Doorstep delivery of rations: Govt offer people chance to opt out of scheme
The Delhi government’s scheme to ensure doorstep delivery of rations is designed to automatically include all 7.16 million beneficiaries of the public distribution system in the capital, unless they choose to opt out. To that end, the food department has started sending text messages to ration card holders alerting them about the scheme and offering them the choice to opt out, said a senior government official.
Not responding to the message within 10 days of receipt means that the beneficiary is automatically included in the scheme. This, food rights activists say, will only confuse people. They argue that the government should have given people the choice to “opt in” rather than out.
“The government has started sending text messages to ration card holders from January 2, asking if they want to opt out of the scheme. People who do not respond to the message within 10 days will automatically qualify for doorstep delivery of monthly rations. Those who want to opt out can also approach the district office concerned of the food and civil supplies department in later stages,” said a senior official of the food department who did not wish to be identified.
Chief minister Arvind Kejriwal, on January 25, had said that the long-awaited scheme will be launched in March.
Delhi has 1.75 million ration card holders – which translates to 7.16 million beneficiaries. Of the total ration card holders, 1.51 million are covered under priority household category of the National Food Security Act, 2013, while 0.17 million are covered under priority state household category, and the remaining 0.07 million come under the Antyodaya Anna Yojana, show government records.
While those under the first two categories are entitled to 5 kilos of food grains a month, those under the third category are entitled to 25kg wheat, 10kg rice and 1kg sugar every month. These items are distributed to them from 2,010 fair price shops that are currently functional across the city.
The project was cleared by the Delhi cabinet in March 2018 but could not be rolled out because of several administrative issues, some of which even led to stand-offs between the elected government led by the Aam Aadmi Party (AAP) and officials in charge of the department. Some of the administrative issues pertained to legal provisions under the food security law, which took more than one year to be resolved, said a senior government official.

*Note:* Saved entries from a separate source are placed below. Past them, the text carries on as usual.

(** C6: the flush evicts nothing (the cache structure and the set of live
    entries are as before); it visits the recency list in order, writes each
    modified entry it visits and clears its flag once the write has succeeded:
    after the call the modified flag of each of the first [k] entries is
    [false], and nothing else of them has changed.  Either all entries are
    dealt with in this way, and the status is [NC_NOERR], or the write of the
    entry at position [k] is refused: that status is returned at once, and
    every entry outside the first [k], the refused one included, is as it
    was before the call, its modified flag too. *)
Theorem C6_flush_stops_at_first_error (st : state M) :
  NoDup (mru (cache st)) →
  (∀ p, p ∈ mru (cache st) → ∃ e, heap st !! p = Some e ∧ is_Some (data e)) →
  ∃ stat st' (k : nat) es m,
    NCZ_flush_chunk_cache st = Done (stat, st') ∧
    cache st' = cache st ∧ dom (heap st') = dom (heap st) ∧
    Forall2 (λ p e, heap st !! p = Some e) (take k (mru (cache st))) es ∧
    (∀ p e, p ∈ take k (mru (cache st)) → heap st !! p = Some e →
       ∃ e', heap st' !! p = Some e' ∧
             modified e' = false ∧
             indices e' = indices e ∧ key e' = key e ∧
             hashkey e' = hashkey e ∧ data e' = data e) ∧
    (∀ p, p ∉ take k (mru (cache st)) → heap st' !! p = heap st !! p) ∧
    writes_applied (cache st) es (zmap st) = Some m ∧
    ((stat = NC_NOERR ∧ k = length (mru (cache st)) ∧ zmap st' = m) ∨
     (stat ≠ NC_NOERR ∧
      ∃ p e d, mru (cache st) !! k = Some p ∧ heap st !! p = Some e ∧
               heap st' !! p = Some e ∧
               modified e = true ∧ data e = Some d ∧
               nczmap_write m (NCZ_chunkpath (key e) (dimension_separator (cache st)))
                 0 (chunksize (cache st)) d = (stat, zmap st'))).
Proof.
  intros Hnd Hlive.
  destruct (flush_spec st Hnd Hlive)
    as (stat & st' & k & es & m & Hrun & Hc & Hdom & Hes & Hin & Hout & Hw & Hcase).
  exists stat, st', k, es, m. split_and!; try done.
  - intros p e Hp He. exists (set_modified false e).
    rewrite (Hin p Hp), He. done.
  - destruct Hcase as [Hok | (Hs & p & e & d & Hk & He & Hm & Hd & Hwr)]; [by left|].
    right. split; [done|]. exists p, e, d. split_and!; try done.
    rewrite Hout; [done|]. intros Hp.
    apply list_elem_of_lookup in Hp as [i Hi].
    pose proof (lookup_lt_Some _ _ _ Hi) as Hlt. rewrite length_take in Hlt.
    rewrite lookup_take_lt in Hi by lia.
    assert (i = k) by (eapply NoDup_lookup; done). lia.
Qed.

(** *** [makeroom] on a consistent cache *)

Lemma consistent_snoc_key (xc : NCxcache) k p :
  NoDup (xc ++ [(k, p)]).*1 → k ∉ xc.*1.
Proof.
  rewrite fmap_app. intros Hnd Hin.
  apply NoDup_app in Hnd as (_ & Hdis & _).
  apply (Hdis k Hin). cbn. apply list_elem_of_singleton. done.
Qed.

Lemma makeroom_body_consistent (st : state M) :
  consistent st → xcache (cache st) ≠ [] →
  ∃ xc k p e stat m' i,
    xcache (cache st) = xc ++ [(k, p)] ∧
    heap st !! p = Some e ∧
    mru (cache st) !! i = Some p ∧
    (stat, m') = evictions (cache st) [e] (NC_NOERR, zmap st) ∧
    makeroom_body st =
      Done (stat,
            mkState (set_mru (delete i (mru (cache st))) (set_xcache xc (cache st)))
              (delete p (heap st)) m' (allocs st),
            false) ∧
    consistent
      (mkState (set_mru (delete i (mru (cache st))) (set_xcache xc (cache st)))
         (delete p (heap st)) m' (allocs st)).
Proof.
  intros (Hk & Hp & Hperm & Hlive & Hmax) Hne.
  destruct (last (xcache (cache st))) as [[k p]|] eqn:Hlast;
    [|by apply last_None in Hlast].
  apply last_Some in Hlast as [xc Hxc].
  destruct (Hlive k p) as (e & He & Hhk & d & Hd).
  { rewrite Hxc. apply elem_of_app. right. by apply list_elem_of_singleton. }
  assert (Hkfresh : k ∉ xc.*1) by (apply (consistent_snoc_key xc k p); by rewrite <- Hxc).
  assert (Hpin : p ∈ mru (cache st)).
  { rewrite Hperm, Hxc, fmap_app. apply elem_of_app. right.
    by apply list_elem_of_singleton. }
  destruct (mru_index_Some _ _ Hpin) as (i & Hidx & Hi).
  destruct (nczmap_write (zmap st) (NCZ_chunkpath (key e) (dimension_separator (cache st)))
              0 (chunksize (cache st)) d) as [s m1] eqn:Hwr.
  exists xc, k, p, e, (if modified e then s else NC_NOERR),
         (if modified e then m1 else zmap st), i.
  split; [done|]. split; [done|]. split; [done|]. split.
  { unfold evictions. cbn. rewrite Hd. cbn. rewrite Hwr. by destruct (modified e). }
  split.
  { unfold makeroom_body, ncxcachelast, ncxcacheremove.
    rewrite Hxc, last_snoc. cbn. rewrite He, Hhk.
    rewrite xfind_snoc, xdrop_snoc by done. cbn.
    rewrite bool_decide_eq_true_2 by done. cbn.
    rewrite Hidx. unfold put_chunk.
    destruct (modified e); cbn; [rewrite Hd; cbn; rewrite Hwr|]; done. }
  rewrite Hxc in Hk, Hp, Hperm.
  rewrite fmap_app in Hk. rewrite fmap_app in Hp. rewrite fmap_app in Hperm.
  cbn in Hk, Hp, Hperm.
  apply NoDup_app in Hk as (Hk & _ & _).
  apply NoDup_app in Hp as (Hp & Hpdis & _).
  split_and!; cbn; try done.
  - apply (Permutation_cons_inv (a:=p)).
    rewrite <- (delete_Permutation _ _ _ Hi), Hperm.
    by rewrite Permutation_app_comm.
  - intros k' q Hq.
    destruct (Hlive k' q) as (e' & He' & Hh' & Hd').
    { rewrite Hxc. apply elem_of_app. by left. }
    exists e'. split; [|done].
    rewrite lookup_delete_ne; [done|]. intros <-.
    apply (Hpdis p).
    + apply list_elem_of_fmap. by exists (k', p).
    + by apply list_elem_of_singleton.
Qed.

Lemma evictions_cons (c : NCZChunkCache) e es (stat : Z) (m : M) :
  evictions c (e :: es) (stat, m) = evictions c es (evictions c [e] (NC_NOERR, m)).
Proof. done. Qed.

The project was given a fresh push ahead of the assembly polls in Delhi in February 2020 and a pilot run for three months was conducted in five municipal wards of north Delhi. In July 2020, the new cabinet gave fresh approval to the project.
Shailendra Kumar, president of Delhi public distribution system welfare association, said: “People should have been given the choice of opting in rather than out. People need more time to understand the scheme. Many of them will choose not to respond to the text messages despite having apprehensions about inclusion.”
Saurabh Garg, secretary of the Delhi-based sarkari ration dealer sangh, echoed similar concerns. He said, “Nearly 30% of the phone numbers registered for ration in the city are non-functional. The record updating process is yet not complete. Also, disclosure of mobile number for availing of rations is voluntary. It is uncertain what would happen to such beneficiaries.”
The Delhi Rozi Roti Adhikar Abhiyan, a city-based collective led by activists such as Anjali Bhardwaj, Annie Raja and Sipa Sinha, that works on food rights, has raised concerns about the implementation of the scheme and flagged those concerns through a letter sent to Kejriwal last month.
“The text messages sent to ration cardholders show that the government is making a presumption of consent for the home delivery of rations as it requires only those who do not want to avail of it to send a response message. As the proposed policy is going to significantly impact how people access their food grain entitlement under the National Food Security Act, it is important that people are given comprehensive information about the delivery mechanism and then be able to choose the preferred system,” said the letter, further highlighting concerns about “lack of transparency” in the process and more room for “corruption”.
Delhi government spokespersons refused to comment on the matter.